Notre « Transcaucasien » passe sous l’administration des chemins de fer de l’URSS qui va faire évoluer la ligne, surtout en l’électrifiant, et en construisant de nombreuses autres lignes qui s’embranchent sur elle, desservant les puits de pétrole, la reliant au réseau russe, et même au réseau iranien.  En 1991, la chute de l’URSS partage le réseau caucasien entre trois nouveaux réseaux : ceux des chemins de fer arméniens (HYU) sur 845 km, azerbaïdjanais (ADY) sur 2932 km et géorgiens (SR) sur 1523 km.

L’ancienne gare de Tbilissi à l’époque des taxis Volga bien soviétiques.
La nouvelle gare de Tbilissi, du moins ce qui est projeté en 1979 par les architectes R. Bayramashvili, A. Dzhibladze, I. Kvalashvili, G. Shvadia, et l’Ingénieur Sh. Gazashvili. On espère que les Georgiens auront échappé à cette catastrophe architecturale pavée de bonnes intentions, mais rien n’est moins certain.

Avec la RGCF de février 1935 : la période soviétique du « Transcaucasien ».

La Revue Générale des Chemins de Fer traite de l’électrification de la ligne qu’elle appelle le « Bakou-Batoum et embranchements », travaux qui sont prévus pour être terminés en 1939 et sur une longueur de 980 km environ.  La ligne est considérée comme partant de Bakou : elle traverse la plaine de la Transcaucasie jusqu’à Evlakh où elle entre dans la vallée du Kura qu’elle remonte jusqu’aux montagnes du Suram qu’elle traverse avec le tunnel de faîte de 4423 m entre les gares de Zipa et de Licha ouvert en 1890. Elle descend ensuite par la vallée du Rion jusqu’à Santéria d’où se détache l’embranchement menant au port de Poti sur la mer Noire.  Elle poursuit sa route, orientée parallèlement à la mer, jusqu’à Batoum. La RGCF précise que la ligne « est la plus productive des chemins de fer russes avant la Première Guerre mondiale », car c’est bien « la ligne du pétrole », produit précieux qui occupe une part de 62 % du trafic de la ligne.

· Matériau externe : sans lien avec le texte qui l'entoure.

(** A cyclic timer, with the other one in [base]. *)
Lemma cyclic_fw base t rest now a :
  pool base (calling t lwip_cyclic_timer_h rest a) -> zlen base = 1 ->
  cyclic_key (to_arg t) :: base ≡ₚ fw_timers -> interval_ms (to_arg t) = 1000 ->
  to_h t = Some lwip_cyclic_timer_h -> 0 < clock_reads a -> to_time t <= now <= last_read a ->
  called t lwip_cyclic_timer_h rest now a
    (st_end (lwip_cyclic_timer (to_arg t)) (calling t lwip_cyclic_timer_h rest a)).
Proof.
  intros Hp Hb Hk Hi Eh Hr Hnow. rewrite cyclic_ideal. set (b := calling t lwip_cyclic_timer_h rest a) in *.
  destruct (body_fw base lwip_cyclic_timer_h (to_arg t) b ltac:(lia) Hr Hp) as [[Hk' Hf'] (Hrd & Hdue & Hcalls & new & Hnew & Hlate)].
  set (b' := st_end (handler_body lwip_cyclic_timer_h (to_arg t)) b) in *.
  assert (now <= clk (clock_reads b')) as Hclk.
  { etrans; [apply Hnow|]. apply clk_le. change (clock_reads b) with (clock_reads a) in Hrd. lia. }
  assert (timeo_free (read_clock b') <> 0) as Hfree.
  { change (timeo_free b' <> 0). rewrite Hf'. apply Permutation_length in Hk'. rewrite length_fmap, length_app in Hk'.
    unfold tcp_keys in Hk'. unfold zlen, MEMP_NUM_SYS_TIMEOUT in *. destruct (tcpip_tcp_timer_active b'); cbn in Hk'; lia. }
  destruct (abs_keys (rearm_time b' (to_arg t)) (Some lwip_cyclic_timer_h) (to_arg t) (read_clock b') Hf' Hfree)
    as (Hn & Hp' & Hact).
  destruct (abs_ideal (rearm_time b' (to_arg t)) (Some lwip_cyclic_timer_h) (to_arg t) (read_clock b')) as [Hrc _].
  set (c := st_end _ (read_clock b')) in *. change (clock_reads (read_clock b')) with (clock_reads b' + 1) in Hrc.
  assert (rearm_time b' (to_arg t) = if to_time t + 1000 <? clk (clock_reads b') then clk (clock_reads b') + 1000
                                     else to_time t + 1000) as Hre.
  { unfold rearm_time. rewrite Hi, Hdue. done. }
  constructor.
  - split; [|done]. rewrite Hn. unfold tcp_keys. rewrite Hact.
    change (next_timeout (read_clock b')) with (next_timeout b').
    change (tcpip_tcp_timer_active (read_clock b')) with (tcpip_tcp_timer_active b'). fold (tcp_keys b').
    rewrite fmap_cons, Hk'. change (timer_key _) with (cyclic_key (to_arg t)). rewrite app_comm_cons. by rewrite Hk.
  - change (clock_reads b) with (clock_reads a) in Hrd. lia.
  - unfold c. rewrite abs_calls. change (timer_calls b' = timer_calls b). done.
  - exists (mk_timeo (rearm_time b' (to_arg t)) (Some lwip_cyclic_timer_h) (to_arg t) :: new). split_and!.
    + rewrite Hn. cbn. by rewrite Hnew.
    + constructor; [cbn; rewrite Hre; case_if; lia|]. eapply Forall_impl; [apply Hlate|].
      change (last_read b) with (last_read a). cbn. lia.
    + rewrite turns_cons, (total_turns_later now new).
      * assert (now <= rearm_time b' (to_arg t) /\ (to_time t = now -> now < rearm_time b' (to_arg t))) as [Hge Heq]
          by (rewrite Hre; case_if; lia).
        unfold turns. cbn [to_time]. destruct (Z.ltb_spec (rearm_time b' (to_arg t)) now),
          (Z.eqb_spec (rearm_time b' (to_arg t)) now), (Z.ltb_spec (to_time t) now), (Z.eqb_spec (to_time t) now); lia.
      * eapply Forall_impl; [apply Hlate|]. change (last_read b) with (last_read a). cbn. lia.
  - intros _ Hl. rewrite Hn, Eh, Hi in *. unfold last_read in Hl. rewrite Hrc in Hl.
    replace (clock_reads b' + 1 - 1) with (clock_reads b') in Hl by lia.
    rewrite Hre. case_if; [lia|]. apply list_elem_of_here.
Qed.
(* ===== verification/Mem.v ===== *)
(** * Mem: the heap of the TCP/IP stack

    src/lib/lwip/src/core/mem.c with the options of this build: the stack's own heap
    of 1600 bytes, from which every outgoing packet buffer is allocated, no overflow or
    sanity checks, frees only from the main loop. The heap is the byte array [ram]; it
    is cut into blocks, each headed by a [struct mem] that holds the indices of the
    next and the previous block and whether it is used. Pointers are offsets from
    [ram]; [mem_size_t] is 16 bits wide.

    The assertions of lwIP have no effect in this build. A loop that walks the blocks
    has fuel, and [None] stands for a walk that never ends (a corrupted heap); MemProps
    shows that it does not happen. *)

From S2P Require Import Prelude.

Definition MEM_ALIGNMENT : Z := 4.
Definition LWIP_MEM_ALIGN_SIZE (size : Z) : Z := Z.land (size + MEM_ALIGNMENT - 1) (Z.lnot (MEM_ALIGNMENT - 1)).
Definition LWIP_MEM_ALIGN (addr : Z) : Z := u32 (Z.land (addr + MEM_ALIGNMENT - 1) (Z.lnot (MEM_ALIGNMENT - 1))).
Definition MEM_SIZE : Z := 1600.
Definition MIN_SIZE : Z := 12.
Definition MIN_SIZE_ALIGNED : Z := LWIP_MEM_ALIGN_SIZE MIN_SIZE.
Definition SIZEOF_STRUCT_MEM : Z := LWIP_MEM_ALIGN_SIZE 6.
Definition MEM_SIZE_ALIGNED : Z := LWIP_MEM_ALIGN_SIZE MEM_SIZE.

(** [struct mem]: two 16-bit indices and a byte. *)
Record mem_hdr := mk_mem { m_next : Z; m_prev : Z; m_used : Z }.

Record heap := mk_heap { ram : list Z; lfree : Z }.
#[export] Instance eta_heap : Eta heap := fun h => mk_heap (ram h) (lfree h).

(** [ram_end] is the struct behind the last byte. *)
Definition ram_end : Z := MEM_SIZE_ALIGNED.

(** Access to the struct at an index. *)
Definition get_mem (h : heap) (p : Z) : mem_hdr :=
  mk_mem (le_val (mem_read p 2 (ram h))) (le_val (mem_read (p + 2) 2 (ram h))) (mem_get (ram h) (p + 4)).
Definition set_next (p v : Z) : STO heap unit :=
  sto_mod (fun h => h <| ram := mem_write p (le_bytes 2 v) (ram h) |>).
Definition set_prev (p v : Z) : STO heap unit :=
  sto_mod (fun h => h <| ram := mem_write (p + 2) (le_bytes 2 v) (ram h) |>).
Definition set_used (p v : Z) : STO heap unit :=
  sto_mod (fun h => h <| ram := mem_write (p + 4) [v] (ram h) |>).
Definition set_lfree (p : Z) : STO heap unit := sto_mod (fun h => h <| lfree := p |>).

Definition plug_forward (mem : Z) : STO heap unit :=
  let? h := sto_get in
  let nmem := m_next (get_mem h mem) in
  sto_when (negb (mem =? nmem) && (m_used (get_mem h nmem) =? 0) && negb (nmem =? ram_end))
    (sto_when (lfree h =? nmem) (set_lfree mem) ;?;
     set_next mem (m_next (get_mem h nmem)) ;?;
     let? h := sto_get in
     sto_when (negb (m_next (get_mem h nmem) =? MEM_SIZE_ALIGNED))
       (set_prev (m_next (get_mem h nmem)) mem)).

Definition plug_backward (mem : Z) : STO heap unit :=
  let? h := sto_get in
  let pmem := m_prev (get_mem h mem) in
  sto_when (negb (pmem =? mem) && (m_used (get_mem h pmem) =? 0))
    (sto_when (lfree h =? mem) (set_lfree pmem) ;?;
     set_next pmem (m_next (get_mem h mem)) ;?;
     let? h := sto_get in
     sto_when (negb (m_next (get_mem h mem) =? MEM_SIZE_ALIGNED))
       (set_prev (m_next (get_mem h mem)) pmem)).

Definition plug_holes (mem : Z) : STO heap unit := plug_forward mem ;?; plug_backward mem.

Definition mem_init : STO heap unit :=
  set_next 0 MEM_SIZE_ALIGNED ;?; set_prev 0 0 ;?; set_used 0 0 ;?;
  set_used ram_end 1 ;?; set_next ram_end MEM_SIZE_ALIGNED ;?; set_prev ram_end MEM_SIZE_ALIGNED ;?;
  set_lfree 0.

Definition mem_link_valid (h : heap) (mem : Z) : bool :=
  let nmem := m_next (get_mem h mem) in
  let pmem := m_prev (get_mem h mem) in
  negb ((MEM_SIZE_ALIGNED <? nmem) || (MEM_SIZE_ALIGNED <? pmem) ||
        (negb (pmem =? mem) && negb (m_next (get_mem h pmem) =? mem)) ||
        (negb (nmem =? ram_end) && negb (m_prev (get_mem h nmem) =? mem))).

(** [rmem] is the pointer; [None] is NULL. *)
Definition mem_free (rmem : option Z) : STO heap unit :=
  match rmem with
  | None => sto_ret tt
  | Some rmem =>
      if negb (Z.land rmem (MEM_ALIGNMENT - 1) =? 0) then sto_ret tt
      else
        let mem := rmem - SIZEOF_STRUCT_MEM in
        if (mem <? 0) || (ram_end <? rmem + MIN_SIZE_ALIGNED) then sto_ret tt
        else
          let? h := sto_get in
          if m_used (get_mem h mem) =? 0 then sto_ret tt
          else if negb (mem_link_valid h mem) then sto_ret tt
          else
            set_used mem 0 ;?;
            sto_when (mem <? lfree h) (set_lfree mem) ;?;
            plug_holes mem
  end.

Definition mem_trim (rmem new_size : Z) : STO heap (option Z) :=
  let newsize := u16 (LWIP_MEM_ALIGN_SIZE new_size) in
  let newsize := if newsize <? MIN_SIZE_ALIGNED then MIN_SIZE_ALIGNED else newsize in
  if (MEM_SIZE_ALIGNED <? newsize) || (newsize <? new_size) then sto_ret None
  else if (rmem <? 0) || (ram_end <=? rmem) then sto_ret (Some rmem)
  else
    let mem := rmem - SIZEOF_STRUCT_MEM in
    let ptr := u16 mem in
    let? h := sto_get in
    let size := u16 (u16 (m_next (get_mem h mem) - ptr) - SIZEOF_STRUCT_MEM) in
    if size <? newsize then sto_ret None
    else if newsize =? size then sto_ret (Some rmem)
    else
      let mem2 := m_next (get_mem h mem) in
      let ptr2 := u16 (ptr + SIZEOF_STRUCT_MEM + newsize) in
      (if m_used (get_mem h mem2) =? 0 then
         let next := m_next (get_mem h mem2) in
         sto_when (lfree h =? mem2) (set_lfree ptr2) ;?;
         set_used ptr2 0 ;?; set_next ptr2 next ;?; set_prev ptr2 ptr ;?; set_next mem ptr2 ;?;
         sto_when (negb (next =? MEM_SIZE_ALIGNED)) (set_prev next ptr2)
       else if newsize + SIZEOF_STRUCT_MEM + MIN_SIZE_ALIGNED <=? size then
         sto_when (ptr2 <? lfree h) (set_lfree ptr2) ;?;
         set_used ptr2 0 ;?; set_next ptr2 mem2 ;?; set_prev ptr2 ptr ;?; set_next mem ptr2 ;?;
         sto_when (negb (mem2 =? MEM_SIZE_ALIGNED)) (set_prev mem2 ptr2)
       else sto_ret tt) ;?;
      sto_ret (Some rmem).

(** Both loops follow the chain of blocks, of which there are less than this many. *)
Definition walk_fuel : nat := Z.to_nat MEM_SIZE_ALIGNED.

(** The search for the next free block, when the lowest one has been taken. *)
Fixpoint next_free (fuel : nat) (h : heap) (cur : Z) : option Z :=
  match fuel with
  | O => None
  | S fuel =>
      if negb (m_used (get_mem h cur) =? 0) && negb (cur =? ram_end)
      then next_free fuel h (m_next (get_mem h cur)) else Some cur
  end.

Definition adjust_lfree (mem : Z) : STO heap unit :=
  let? h := sto_get in
  if mem =? lfree h then
    match next_free walk_fuel h (lfree h) with
    | Some cur => set_lfree cur
    | None => sto_stop
    end
  else sto_ret tt.

(** The body of the loop of [mem_malloc] for a block that fits. *)
Definition mem_take (ptr size : Z) : STO heap (option Z) :=
  let? h := sto_get in
  let mem := get_mem h ptr in
  (if size + SIZEOF_STRUCT_MEM + MIN_SIZE_ALIGNED <=? u32 (m_next mem - (ptr + SIZEOF_STRUCT_MEM)) then
     let ptr2 := u16 (ptr + SIZEOF_STRUCT_MEM + size) in
     set_used ptr2 0 ;?; set_next ptr2 (m_next mem) ;?; set_prev ptr2 ptr ;?;
     set_next ptr ptr2 ;?; set_used ptr 1 ;?;
     sto_when (negb (m_next mem =? MEM_SIZE_ALIGNED)) (set_prev (m_next mem) ptr2)
   else set_used ptr 1) ;?;
  adjust_lfree ptr ;?;
  sto_ret (Some (ptr + SIZEOF_STRUCT_MEM)).

Fixpoint malloc_loop (fuel : nat) (ptr size : Z) : STO heap (option Z) :=
  match fuel with
  | O => sto_stop
  | S fuel =>
      if negb (ptr <? MEM_SIZE_ALIGNED - size) then sto_ret None
      else
        let? h := sto_get in
        let mem := get_mem h ptr in
        if (m_used mem =? 0) && (size <=? u32 (m_next mem - (ptr + SIZEOF_STRUCT_MEM)))
        then mem_take ptr size
        else malloc_loop fuel (m_next mem) size
  end.

Definition mem_malloc (size_in : Z) : STO heap (option Z) :=
  if size_in =? 0 then sto_ret None
  else
    let size := u16 (LWIP_MEM_ALIGN_SIZE size_in) in
    let size := if size <? MIN_SIZE_ALIGNED then MIN_SIZE_ALIGNED else size in
    if (MEM_SIZE_ALIGNED <? size) || (size <? size_in) then sto_ret None
    else
      let? h := sto_get in
      malloc_loop walk_fuel (lfree h) size.

Definition mem_calloc (count size : Z) : STO heap (option Z) :=
  let alloc_size := count * size in
  if negb (u16 alloc_size =? alloc_size) then sto_ret None
  else
    let? p := mem_malloc (u16 alloc_size) in
    match p with
    | Some p =>
        sto_mod (fun h => h <| ram := mem_write p (replicate (Z.to_nat alloc_size) 0) (ram h) |>) ;?;
        sto_ret (Some p)
    | None => sto_ret None
    end.

Lemma align_size n : LWIP_MEM_ALIGN_SIZE n = (n + 3) / 4 * 4.
Proof.
  unfold LWIP_MEM_ALIGN_SIZE, MEM_ALIGNMENT. replace (n + 4 - 1) with (n + 3) by lia.
  change (4 - 1) with (Z.ones 2). rewrite <- Z.ldiff_land, Z.ldiff_ones_r by lia.
  by rewrite Z.shiftl_mul_pow2, Z.shiftr_div_pow2 by lia.
Qed.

Les difficultés d’exploitation de la ligne entre Hachuri (future Stalinissi : n’oublions pas que Staline a des « racines » locales) et Zestafon avec des déclivités de 29 pour mille et 45 km de courbes à 150 m de rayon conduisent l’URSS à électrifier la ligne dès 1929. Les travaux sont effectivement terminés en 1932 (soit sept années d’avance sur le calendrier), menés avec une rapidité exemplaire.  Des trains de 2700 tonnes de pétrole circulent désormais à 36 km/h de moyenne contre 15 km/h du temps de la vapeur et une locomotive électrique remplace trois locomotives à vapeur. Aujourd’hui toujours, ces trois réseaux sont actifs, ont des services voyageurs sérieux avec des trains confortables et essaient sans conviction de rester encore fidèles à leur matériel roulant russe très vieillissant. Ainsi le réseau de Géorgie, osant aussi s’appeler « Georgian Railway » sur les voitures des trains, se tourne nettement vers le matériel européen et on découvrira actuellement de magnifiques rames automotrices électriques ESh2, fabriquées par Stadler, dites « Eurasia ».

Les cartes de 2010 des trois réseaux.

En rouge, les lignes ouvertes au trafic des voyageurs.

Géorgie.
Azerbaïdjan.
Arménie.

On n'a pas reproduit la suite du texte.